Spinal Muscular Atrophy (SMA) is a genetic disorder that affects the motor neurons in the spinal cord, leading to muscle weakness and atrophy. It is one of the most common genetic causes of infant mortality, with an estimated incidence of 1 in 10,000 live births.
The history of SMA dates back to the late 19th century, when French neurologist Aran first described the disease in 1850. He identified a group of children who presented with progressive muscle weakness and atrophy, but the cause of the condition remained unknown for many years.
In the early 20th century, researchers began to recognize the hereditary nature of SMA. In 1900, German neurologist Werdnig described a form of infantile spinal muscular atrophy, now known as SMA type 1 or Werdnig-Hoffmann disease.

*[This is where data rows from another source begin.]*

(** X17: the ignore flag of a failure [_find_failures] returns is the
    work of the last rule alone.  Every failure returned is a failure [f0] of
    the scans, found with its flag off; with no rule it is returned as found,
    and otherwise it is [f0] with the flag on exactly when the last rule
    directs ignore and matches [f0] as the rules before it left it, that is
    [apply_rules rules f0]. *)
Theorem last_rule_alone_sets_ignore config logs_dir junit_dir w l w' :
  _find_failures config logs_dir junit_dir w = (Ok (Some l), w') ->
  exists pods tests w1,
    _find_pod_failures logs_dir w = (Ok pods, w1) /\
    _find_test_failures config junit_dir w1 = (Ok tests, w') /\
    forall f, f ∈ l ->
      exists f0, f0 ∈ tests ++ pods /\ ignore f0 = false /\
        (failure_rules config = [] -> f = f0) /\
        (forall rules r, failure_rules config = rules ++ [r] ->
           f = set_ignore (matches_failure r (apply_rules rules f0) && rule_ignore r) f0).
Proof.
  intros (pods & tests & w1 & Hpods & Htests & Hr)%find_failures_ok_inv.
  exists pods, tests, w1. split; [done|]. split; [done|]. intros f Hf.
  pose proof (scans_leave_flag_off _ _ _ _ _ _ _ _ Hpods Htests) as Hoff.
  rewrite Forall_forall in Hoff.
  assert (Hin : f ∈ (combine (failure_rules config) (tests ++ pods)).1).
  { destruct (combine _ _).1; [done|]. by injection Hr as ->. }
  apply combine_from_input in Hin as (f0 & Hf0 & ->).
  exists f0. split; [done|]. split; [by apply Hoff|]. split.
  - intros ->. by rewrite apply_rules_nil.
  - intros rules r ->. by rewrite apply_rules_snoc, set_ignore_apply_rules.
Qed.

Lemma last_rule_alone_witness :
  exists pods tests w1,
    _find_pod_failures "/tmp/77/logs" Sample.logs_disk = (Ok pods, w1) /\
    _find_test_failures Sample.two_rules "/tmp/77/artifacts" w1 =
      (Ok tests, (_find_failures Sample.two_rules "/tmp/77/logs" "/tmp/77/artifacts"
                    Sample.logs_disk).2) /\
    forall f, f ∈ [new_Failure "build" "pod_failure" None None;
                   new_Failure "test" "pod_failure" None None] ->
      exists f0, f0 ∈ tests ++ pods /\ ignore f0 = false /\
        (failure_rules Sample.two_rules = [] -> f = f0) /\
        (forall rules r, failure_rules Sample.two_rules = rules ++ [r] ->
           f = set_ignore (matches_failure r (apply_rules rules f0) && rule_ignore r) f0).
Proof.
  apply (last_rule_alone_sets_ignore Sample.two_rules "/tmp/77/logs" "/tmp/77/artifacts"
           Sample.logs_disk). reflexivity.
Defined.

Lemma NoDup_fmap_key {A B} (k : A -> B) (l : list A) x y :
  NoDup (map k l) -> x ∈ l -> y ∈ l -> k x = k y -> x = y.
Proof.
  intros Hnodup (i & Hi)%list_elem_of_lookup_1 (j & Hj)%list_elem_of_lookup_1 Hk.
  assert (i = j) as ->; [|congruence].
  apply (NoDup_lookup (map k l) i j (k x)); [done| |].
  - by rewrite list_lookup_fmap, Hi.
  - by rewrite list_lookup_fmap, Hj, Hk.
Qed.

(** C2: [_find_failures] goes through the failures of the test scan, then
    those of the pod scan, and keeps one failure per step, the first of that
    step in this order (with its flag set by the rules); a later failure of a
    step already kept is dropped.  A step with a test failure and a pod
    failure is represented by one failure, and that is a test failure. *)
Theorem find_failures_tests_first_one_per_step
    config logs_dir junit_dir w pods w1 tests w2 :
  _find_pod_failures logs_dir w = (Ok pods, w1) ->
  _find_test_failures config junit_dir w1 = (Ok tests, w2) ->
  exists out,
    _find_failures config logs_dir junit_dir w =
      (Ok (match out with [] => None | kept => Some kept end), w2) /\
    NoDup (map step out) /\
    (forall f, f ∈ tests ++ pods -> step f ∈ map step out) /\
    (forall g, g ∈ out ->
       exists i f, (tests ++ pods) !! i = Some f /\
         g = apply_rules (failure_rules config) f /\
         forall j f', (j < i)%nat -> (tests ++ pods) !! j = Some f' -> step f' <> step f) /\
    (forall t p, t ∈ tests -> p ∈ pods -> step t = step p ->
       failure_type t = "test_failure" /\ failure_type p = "pod_failure" /\
       exists g, g ∈ out /\ step g = step t /\ failure_type g = "test_failure" /\
         forall g', g' ∈ out -> step g' = step t -> g' = g).
Proof.
  intros Hpods Htests.
  exists (combine (failure_rules config) (tests ++ pods)).1.
  split.
  { rewrite (_find_failures_combines _ _ _ _ _ _ _ _ Hpods Htests).
    by destruct (combine _ _).1. }
  destruct (combine_first_wins (failure_rules config) tests pods)
    as (Hnodup & Hcover & Hfirst & _).
  split; [done|]. split; [done|]. split; [done|].
  intros t p Ht Hp Hstep.
  pose proof (test_failures_kind _ _ _ _ _ Htests) as Hkt.
  apply (find_pod_failures_inv (Forall (fun f => failure_type f = "pod_failure")))
    in Hpods as [Hkp _]; [| |constructor].
  2: { intros l s Hl. apply Forall_app. split; [done|]. by apply Forall_singleton. }
  rewrite Forall_forall in Hkt, Hkp.
  split; [by apply Hkt|]. split; [by apply Hkp|].
  assert (Hin : step t ∈ map step (combine (failure_rules config) (tests ++ pods)).1).
  { apply Hcover, elem_of_app. by left. }
  apply list_elem_of_fmap in Hin as (g & Hg & Hgout).
  exists g. split; [done|]. split; [done|]. split.
  - destruct (Hfirst g Hgout) as (i & f & Hi & -> & Hlt).
    destruct (apply_rules_fields (failure_rules config) f) as (Hs & -> & _).
    rewrite Hs in Hg.
    apply list_elem_of_lookup_1 in Ht as (j & Hj).
    destruct (decide (i < length tests)%nat) as [Hlen|Hlen].
    + rewrite lookup_app_l in Hi by done. apply Hkt. by eapply list_elem_of_lookup_2.
    + exfalso. apply (Hlt j t); [|by apply lookup_app_l_Some|done].
      apply lookup_lt_Some in Hj. lia.
  - intros g' Hg' Hstep'.
    apply (NoDup_fmap_key step _ g' g Hnodup); [done|done|congruence].
Qed.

He observed that the disease was present from birth and led to severe muscle weakness and respiratory difficulties.
Advancements in genetics and molecular biology in the latter half of the 20th century played a crucial role in understanding the underlying cause of SMA. In the 1990s, researchers discovered that SMA is caused by a mutation in the survival motor neuron 1 (SMN1) gene, which is responsible for producing a protein essential for the survival of motor neurons.
Further research revealed that SMA is an autosomal recessive disorder, meaning that an individual must inherit two copies of the mutated SMN1 gene (one from each parent) to develop the disease. Individuals with only one copy of the mutated gene are carriers and do not typically show symptoms.
In recent years, significant progress has been made in the treatment of SMA. In 2016, the U.S. Food and Drug Administration (FDA) approved nusinersen, marketed as Spinraza, as the first-ever treatment for SMA. Nusinersen is an antisense oligonucleotide that targets the SMN2 gene, a closely related gene that produces a less functional form of the SMN protein. By increasing the production of functional SMN protein, nusinersen helps improve motor function in individuals with SMA.
Another breakthrough in SMA treatment came in 2019, when the FDA approved onasemnogene abeparvovec, marketed as Zolgensma, as a gene therapy for SMA. Zolgensma is a one-time intravenous infusion that delivers a functional copy of the SMN1 gene to motor neurons, addressing the underlying genetic cause of SMA.
These advancements in treatment have provided hope for individuals with SMA and their families. Ongoing research continues to explore new therapeutic approaches, including gene editing techniques and other innovative strategies, with the aim of further improving the outcomes and quality of life for individuals affected by this devastating disease.